May hopes to negotiate the UK’s divorce from the EU and a future trade agreement with the bloc in tandem. Last week, EU Council President Donald Tusk said the bloc was open to trade discussions before the Brexit deadline, but stated that the two sides must make progress on Brexit before discussing a new trade deal.
Gabriel also warned of the dangers of failing to reach a Brexit deal within the two-year negotiating period.
“Having no deal is not the best idea for Britain and the European Union,” he said. “But my personal opinion is that the burden for the Brits is higher than for the Europeans.”
Johnson said that he was optimistic that Britain would reach a good deal with the remaining 27 member states, but also remained adamant that Britain would “more than survive” without an agreement.
Following talks with Johnson, Gabriel tweeted that, although negotiations might prove to be difficult, long-term, close cooperation between the UK and EU was a necessity.
Gabriel: Good deal possible, but not as good as membership
Germany’s foreign minister also said he was optimistic that the two would reach a good deal that was fair for all parties. However, he stressed no agreement would offer Britain the same benefits of membership that it is relinquishing.
“No one should be left with the impression that the advantages of membership of the European Union can be used by people who are not members of the European Union,” Gabriel said.

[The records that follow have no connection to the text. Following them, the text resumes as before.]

(** * Chat client of the observability assistant: model and properties

    Shallow embedding of [services/chat-frontend/src/components/ChatInterface.js].

    The component keeps six pieces of React state ([messages], [inputMessage],
    [isConnected], [isLoading], [quickQueries], [sessionId]); its socket
    handlers, its catalog loader and [sendMessage] update them.  Every handler
    runs to completion on the single event loop, so a handler is modelled as a
    function from the committed state to the next committed state together
    with the effects it performed on the outside world (socket emits, console
    output).  Functional updates [setMessages(prev => [...prev, m])] are
    applied to the latest state; the value read by each [Date.now()] and
    [new Date()] call is an input of the handler. *)

From Stdlib Require Import List ZArith NArith String Ascii Bool Lia DecimalString.
From Stdlib Require Import Permutation.
Import ListNotations.

Local Open Scope list_scope.

(* ================================================================== *)
(** ** JavaScript strings *)

(** A JavaScript string is a finite sequence of UTF-16 code units. *)
Definition code_unit := N.
Definition jsstring := list code_unit.

(** String literals of the source, which are all ASCII. *)
Definition js (s : string) : jsstring :=
  map N_of_ascii (list_ascii_of_string s).

(** [s === t] on strings. *)
Fixpoint str_eqb (s t : jsstring) : bool :=
  match s, t with
  | [], [] => true
  | c :: s', d :: t' => N.eqb c d && str_eqb s' t'
  | _, _ => false
  end.

(** [WhiteSpace] and [LineTerminator] code points of ECMAScript, the ones
    [String.prototype.trim] strips. *)
Definition is_white_space (c : code_unit) : bool :=
  (N.eqb c 0x09 || N.eqb c 0x0A || N.eqb c 0x0B || N.eqb c 0x0C
   || N.eqb c 0x0D || N.eqb c 0x20 || N.eqb c 0xA0 || N.eqb c 0x1680
   || (N.leb 0x2000 c && N.leb c 0x200A)
   || N.eqb c 0x2028 || N.eqb c 0x2029 || N.eqb c 0x202F
   || N.eqb c 0x205F || N.eqb c 0x3000 || N.eqb c 0xFEFF)%bool.

Fixpoint trimStart (s : jsstring) : jsstring :=
  match s with
  | [] => []
  | c :: s' => if is_white_space c then trimStart s' else s
  end.

Definition trimEnd (s : jsstring) : jsstring := rev (trimStart (rev s)).

(** [s.trim()] *)
Definition trim (s : jsstring) : jsstring := trimEnd (trimStart s).

(** Truthiness of a string: only the empty string is falsy. *)
Definition truthy (s : jsstring) : bool :=
  match s with [] => false | _ :: _ => true end.

(** The text is empty or made of white space only. *)
Definition blank (s : jsstring) : bool := forallb is_white_space s.

(* ================================================================== *)
(** ** Numbers and dates *)

(** [Date.now()] returns an integral number of milliseconds; its magnitude is
    far below 1e21, so [ToString] prints it in plain decimal notation. *)
Definition Number_toString (n : Z) : jsstring :=
  js (NilZero.string_of_int (Z.to_int n)).

(** A [Date] object, kept as the argument it was constructed from:
    [new Date(str)] or [new Date()] at a given clock reading. *)
Inductive Date : Type :=
| Date_parse (s : jsstring)
| Date_at (ms : Z).

(* ================================================================== *)
(** ** Exceptions *)

Inductive Exn : Type :=
| NetworkError
| BadStatus (status : Z)
| TypeError.

Inductive Result (A : Type) : Type :=
| Return (a : A)
| Throw (e : Exn).
Arguments Return {A} a.
Arguments Throw {A} e.

Definition bind {A B : Type} (m : Result A) (k : A -> Result B) : Result B :=
  match m with
  | Return a => k a
  | Throw e => Throw e
  end.

(** [try { body } catch (error) { handler(error) }] *)
Definition try_catch {A : Type} (body : Result A) (handler : Exn -> Result A)
  : Result A :=
  match body with
  | Return a => Return a
  | Throw e => handler e
  end.

Notation "x <- m ;; k" := (bind m (fun x => k))
  (at level 61, m at next level, right associativity).

(* ================================================================== *)
(** ** Data model *)

Inductive MessageType : Type := user | assistant | error.

(** [metadata] of a response: up to three summaries, each with a [count]. *)
Module Metadata.
Record t : Type := mk
  { metrics : option Z;
    logs : option Z;
    traces : option Z }.
End Metadata.

(** An entry of [messages].  An absent property reads [undefined]: [None]. *)
Module Message.
Record t : Type := mk
  { id : Z;
    type : MessageType;
    content : jsstring;
    timestamp : Date;
    metadata : option Metadata.t;
    suggestions : option (list jsstring) }.
End Message.

(** Payload of the inbound [response] event. *)
Module ResponseData.
Record t : Type := mk
  { response : jsstring;
    timestamp : jsstring;
    metadata : option Metadata.t;
    suggestions : option (list jsstring) }.
End ResponseData.

(** Payload of the inbound [error] event. *)
Module ErrorData.
Record t : Type := mk
  { error : jsstring;
    timestamp : jsstring }.
End ErrorData.

(** Payload of the outbound [message] event. *)
Module Payload.
Record t : Type := mk
  { message : jsstring;
    session_id : jsstring;
    include_metrics : bool;
    include_logs : bool;
    include_traces : bool;
    time_range : jsstring }.
End Payload.

(** An entry of the array served by [GET /quick-queries]. *)
Module QuickQuery.
Record t : Type := mk
  { query : jsstring;
    category : jsstring;
    description : jsstring }.
End QuickQuery.

(** What a handler does to the outside world. *)
Inductive Effect : Type :=
| Emit (event : jsstring) (payload : Payload.t)
| ConsoleLog (text : jsstring)
| ConsoleError (text : jsstring) (e : Exn)
| PreventDefault.

(** The state hooks of [ChatInterface]. *)
Record State : Type := mkState
  { messages : list Message.t;
    inputMessage : jsstring;
    isConnected : bool;
    isLoading : bool;
    quickQueries : list QuickQuery.t;
    sessionId : jsstring }.

Definition setMessages (f : list Message.t -> list Message.t) (s : State) :=
  mkState (f (messages s)) (inputMessage s) (isConnected s) (isLoading s)
          (quickQueries s) (sessionId s).

Definition setInputMessage (v : jsstring) (s : State) :=
  mkState (messages s) v (isConnected s) (isLoading s)
          (quickQueries s) (sessionId s).

Definition setIsConnected (b : bool) (s : State) :=
  mkState (messages s) (inputMessage s) b (isLoading s)
          (quickQueries s) (sessionId s).

Definition setIsLoading (b : bool) (s : State) :=
  mkState (messages s) (inputMessage s) (isConnected s) b
          (quickQueries s) (sessionId s).

Definition setQuickQueries (q : list QuickQuery.t) (s : State) :=
  mkState (messages s) (inputMessage s) (isConnected s) (isLoading s)
          q (sessionId s).

(** State of the first render; [now] is the reading of [Date.now()] in the
    lazy initialiser of [sessionId]. *)
Definition init (now : Z) : State :=
  mkState [] [] false false [] (js "session_" ++ Number_toString now).

(* ================================================================== *)
(** ** Socket handlers *)

(** [socket.on('connect', ...)] *)
Definition onConnect (s : State) : State * list Effect :=
  (setIsConnected true s, [ConsoleLog (js "Connected to chat server")]).

(** [socket.on('disconnect', ...)] *)
Definition onDisconnect (s : State) : State * list Effect :=
  (setIsConnected false s, [ConsoleLog (js "Disconnected from chat server")]).
(** * Control logic of the GPS bus tracker (Complete_GPS_Bus_Tracker.ino)

    A shallow embedding of the sketch's control logic: fix validation,
    the modem command channel, message submission, the inbound command
    interpreter, the report scheduler, the health monitor and the error log.

    Conventions of the embedding.
    - [unsigned long] values are integers in [0, 2^32); every arithmetic
      result stored in one is reduced by [u32].  [int] values are plain [Z].
    - [float] and [double] values are rationals ([Q]); every constant the
      sketch compares them with (0, 2, 80, 90, 180, 200) is exact in both.
    - The sketch's globals are the fields of [Device], grouped as in the
      source ("System state variables", "Timing variables", "GPS data
      variables", "System statistics", "Error tracking").
    - The hardware is the [World] part of the device: a millisecond clock,
      the bytes the modem will deliver (each with its arrival time), the
      sentences the GPS decoder will complete (each with its arrival time and
      the values its accessors return), what was written to the modem, and
      the persisted statistics.  [delay] and the busy-wait loops advance the
      clock; a busy-wait loop reads every byte that arrives before its
      deadline.  The watchdog and the size of the serial buffers are not
      modelled.
    - Text written to the debug console is not modelled.  Message bodies are
      kept structured ([Body]): the constructor names the template and its
      arguments are the values the sketch splices into it.
    - Functions keep their names.  [setup], [loop], [updateLEDStatus], the
      console printers and [handleSMSCommunication] (which only extracts the
      index from a notification and calls [processSMSCommand]) are not
      embedded.
    - The properties are proved for every value of [Device], not only for
      the states a run from power-on reaches. *)

From stdpp Require Import list.
From Stdlib Require Import ZArith QArith Qabs String Ascii Lia DecimalString.
Import ListNotations.
Lemma sum_bounds (a b : Z) (l : list ReportItem) :
  (0 <= a <= b)%Z ->
  (forall item, In item l ->
     exists q, sim item = Num q
               /\ (inject_Z a <= q)%Q /\ (q <= inject_Z b)%Q) ->
  forall (s0 : Q) (lo hi : Z),
    (0 <= lo)%Z -> (hi + Z.of_nat (length l) * b < 2 ^ 53)%Z ->
    (inject_Z lo <= s0)%Q -> (s0 <= inject_Z hi)%Q ->
    exists s,
      fold_left (fun acc item => numAdd acc (sim item)) l (Num s0) = Num s
      /\ (inject_Z (lo + Z.of_nat (length l) * a) <= s)%Q
      /\ (s <= inject_Z (hi + Z.of_nat (length l) * b))%Q.
Proof.
  intros Hab. induction l as [|x l IH]; intros Hall s0 lo hi Hlo Hhi Hs0 Hs1.
  - exists s0. split; [reflexivity|]. cbn [length Z.of_nat].
    rewrite !Z.mul_0_l, !Z.add_0_r. split; assumption.
  - destruct (Hall x (or_introl eq_refl)) as (q & Eq & Ha & Hb).
    cbn [fold_left]. rewrite Eq. cbn [numAdd].
    cbn [length] in Hhi. rewrite Nat2Z.inj_succ in Hhi.
    destruct (round_between (s0 + q) (lo + a) (hi + b)) as (r & Er & Hr0 & Hr1).
    + lia.
    + nia.
    + rewrite inject_Z_plus. lra.
    + rewrite inject_Z_plus. lra.
    + rewrite Er.
      destruct (IH (fun item Hi => Hall item (or_intror Hi))
                   r (lo + a)%Z (hi + b)%Z) as (s & Es & Hlo' & Hhi').
      * lia.
      * nia.
      * exact Hr0.
      * exact Hr1.
      * exists s. split; [exact Es|]. cbn [length].
        rewrite Nat2Z.inj_succ.
        replace (lo + Z.succ (Z.of_nat (length l)) * a)%Z
          with (lo + a + Z.of_nat (length l) * a)%Z by lia.
        replace (hi + Z.succ (Z.of_nat (length l)) * b)%Z
          with (hi + b + Z.of_nat (length l) * b)%Z by lia.
        split; assumption.
Qed.

(** X17.  The average of the statistics stays between whole bounds of
    the similarities: when every comparison of a non-empty report has a
    finite similarity between the whole numbers [a] and [b], with
    [0 <= a] and the number of comparisons times [b] below [2^53], the
    average is a finite number between [a] and [b], whatever the
    rounding of the sum and of the quotient does.  So scores between 0
    and 100 give an average between 0 and 100.  Between bounds that are
    not whole the rounding can leave the range: three scores of 0.1
    average to a double above 0.1. *)
Theorem stats_average_bounds (a b : Z) (items : list ReportItem) :
  items <> [] ->
  (0 <= a <= b)%Z ->
  (Z.of_nat (length items) * b < 2 ^ 53)%Z ->
  (forall item, In item items ->
     exists q, sim item = Num q
               /\ (inject_Z a <= q)%Q /\ (q <= inject_Z b)%Q) ->
  exists avg,
    average (generateStats (Some items)) = Num avg
    /\ (inject_Z a <= avg)%Q /\ (avg <= inject_Z b)%Q.
Proof.
  intros Hne Hab Hlen Hall. destruct items as [|x l]; [contradiction|].
  cbn [generateStats average].
  destruct (sum_bounds a b (x :: l) Hab Hall 0 0%Z 0%Z)
    as (s & Es & Hlo & Hhi); try lia; try (unfold Qle; cbn; lia).
  rewrite Es. cbn [numDivLength].
  rewrite !Z.add_0_l in Hlo, Hhi.
  set (n := Z.of_nat (length (x :: l))) in *.
  assert (0 < n)%Z as Hn by (unfold n; cbn [length]; lia).
  assert (0 < inject_Z n)%Q as HnQ.
  { change 0%Q with (inject_Z 0). rewrite <- Zlt_Qlt. exact Hn. }
  rewrite !inject_Z_mult in Hlo, Hhi.
  apply round_between.
  - lia.
  - nia.
  - apply Qle_shift_div_l; [exact HnQ|]. rewrite Qmult_comm. exact Hlo.
  - apply Qle_shift_div_r; [exact HnQ|]. rewrite Qmult_comm. exact Hhi.
Qed.
(** * Chapel runtime: argument handling (runtime/src/arg.c) and the
      structured-parallelism core described by the specification.

    Part I   ([CString], [Arg]) is a shallow embedding of
             [runtime/src/arg.c]: the process-wide globals become one
             record, every C function becomes a computation in a small
             state-and-halt monad, and the functions that live in other
             translation units are collected in a record of externals.
    Part II  ([Runtime]) models the Structured Task Group, the Error
             Aggregator and the Synchronization Cell, whose
             implementation is not part of the sources at hand, and the
             test program [test/errhandling/parallel/begin-throws.chpl]
             that runs on top of them.
    Part III ([BlockLU]) embeds the iterator [blockedA] of the block LU
             program.
    Part IV  ([Paratest]) embeds the queue arithmetic of
             [util/test/paratest.chapcs]. *)

From Stdlib Require Import ZArith String Ascii List Lia Permutation.
From stdpp Require Import base strings gmap list.

Open Scope string_scope.

(* ===================================================================== *)
(** ** C strings *)
(* ===================================================================== *)

Module CString.

(** A [string] stands for the bytes of a character array up to (and
    without) its final terminator.  While [defineEnvVar] runs, the array
    temporarily holds a NUL in the middle, so every C library function
    below reads only up to the first NUL. *)

Definition NUL : ascii := Ascii.zero.
Definition dquote : string := String (ascii_of_nat 34) "".
Definition newline : string := String (ascii_of_nat 10) "".

(** The C string that starts at the beginning of the array. *)
Fixpoint cstr (s : string) : string :=
  match s with
  | "" => ""
  | String c s' => if Ascii.eqb c NUL then "" else String c (cstr s')
  end.

(** Pointer arithmetic [s + n]. *)
Fixpoint advance (n : nat) (s : string) : string :=
  match n, s with
  | O, _ => s
  | S n', String _ s' => advance n' s'
  | S _, "" => ""
  end.

(** [s[n]]; the byte after the last one is the terminator. *)
Definition char_at (s : string) (n : nat) : ascii :=
  default NUL (String.get n s).

(** [s[n] = c]. *)
Fixpoint poke (s : string) (n : nat) (c : ascii) : string :=
  match s, n with
  | "", _ => ""
  | String _ s', O => String c s'
  | String a s', S n' => String a (poke s' n' c)
  end.

(** [strchr(s, c)] for [c <> NUL]: offset of the first [c] before the
    terminator. *)
Fixpoint strchr (s : string) (c : ascii) : option nat :=
  match s with
  | "" => None
  | String a s' =>
      if Ascii.eqb a c then Some O
      else if Ascii.eqb a NUL then None
      else S <$> strchr s' c
  end.

Definition strlen (s : string) : nat := String.length (cstr s).

(** [strcmp(a, b) == 0]. *)
Definition streq (a b : string) : bool := String.eqb (cstr a) (cstr b).

(** [chpl_glom_strings(3, a, b, c)]: the concatenation of its arguments. *)
Definition chpl_glom_strings3 (a b c : string) : string :=
  cstr a +:+ cstr b +:+ cstr c.

(** The [%-*s] conversion of [fprintf]: left-justified in a field of
    [w] characters. *)
Definition pad_right (w : nat) (s : string) : string :=
  s +:+ String.concat "" (repeat " " (w - String.length s)).

End CString.

(* ===================================================================== *)
(** ** runtime/src/arg.c *)
(* ===================================================================== *)

Module Arg.
Import CString.

Section WithWorld.

(** State of the translation units that [arg.c] calls into (the config
    table, the communication layer, ...); [arg.c] never looks inside. *)
Context {World : Type}.

(** The globals [arg.c] defines or touches, the process environment, and
    what has been written to [stdout]. *)
Record globals : Type := mkGlobals {
  gdbFlag : Z;                      (* static int gdbFlag = 0;          *)
  blockreport : Z;                  (* int32_t blockreport = 0;         *)
  taskreport : Z;                   (* int32_t taskreport = 0;          *)
  verbosity : Z;                    (* defined by the generated code    *)
  _argNumLocales : Z;               (* static int32_t _argNumLocales=0; *)
  chpl_gen_main_arg : list string;  (* argv of the Chapel main; argc is
                                       its length                       *)
  environ : gmap string string;     (* the process environment          *)
  errno : Z;
  heap_exhausted : bool;            (* whether libc's next allocation
                                       fails                            *)
  errmsg : string;                  (* static char errmsg[1000] of
                                       defineEnvVar                     *)
  stdout : list string;             (* one entry per fprintf            *)
  world : World
}.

May triggered Article 50 of the Lisbon Treaty last week, beginning a two-year countdown to Brexit, nine months after Britons voted to quit the union in a divisive referendum vote.
‘Keep calm and negotiate’
The EU’s Chief Brexit negotiator Michel Barnier on Tuesday responded to the UK’s angry reaction over Gibraltar after the bloc said last week that Spain would have a veto on extending any trade agreement to the overseas territory once the UK formally withdraws.
“Keep calm and negotiate,” Barnier said to reporters in Luxembourg when asked what he would say to reassure London on the issue, playing on the popular British phrase that was used to motivate the populace during World War II.
Then when asked whether the territory located just off the Spanish south coast would remain under British sovereignty, Barnier said: “Legally speaking, Gibraltar will leave the European Union at the same time as the United Kingdom, that’s what I can say.”
On Sunday, former leader of the ruling Conservative Party Michael Howard said that May would “show the same resolve” as Margaret Thatcher did 35 years ago, when the then-Prime Minister declared war on Argentina after its forces invaded the Falkland Islands.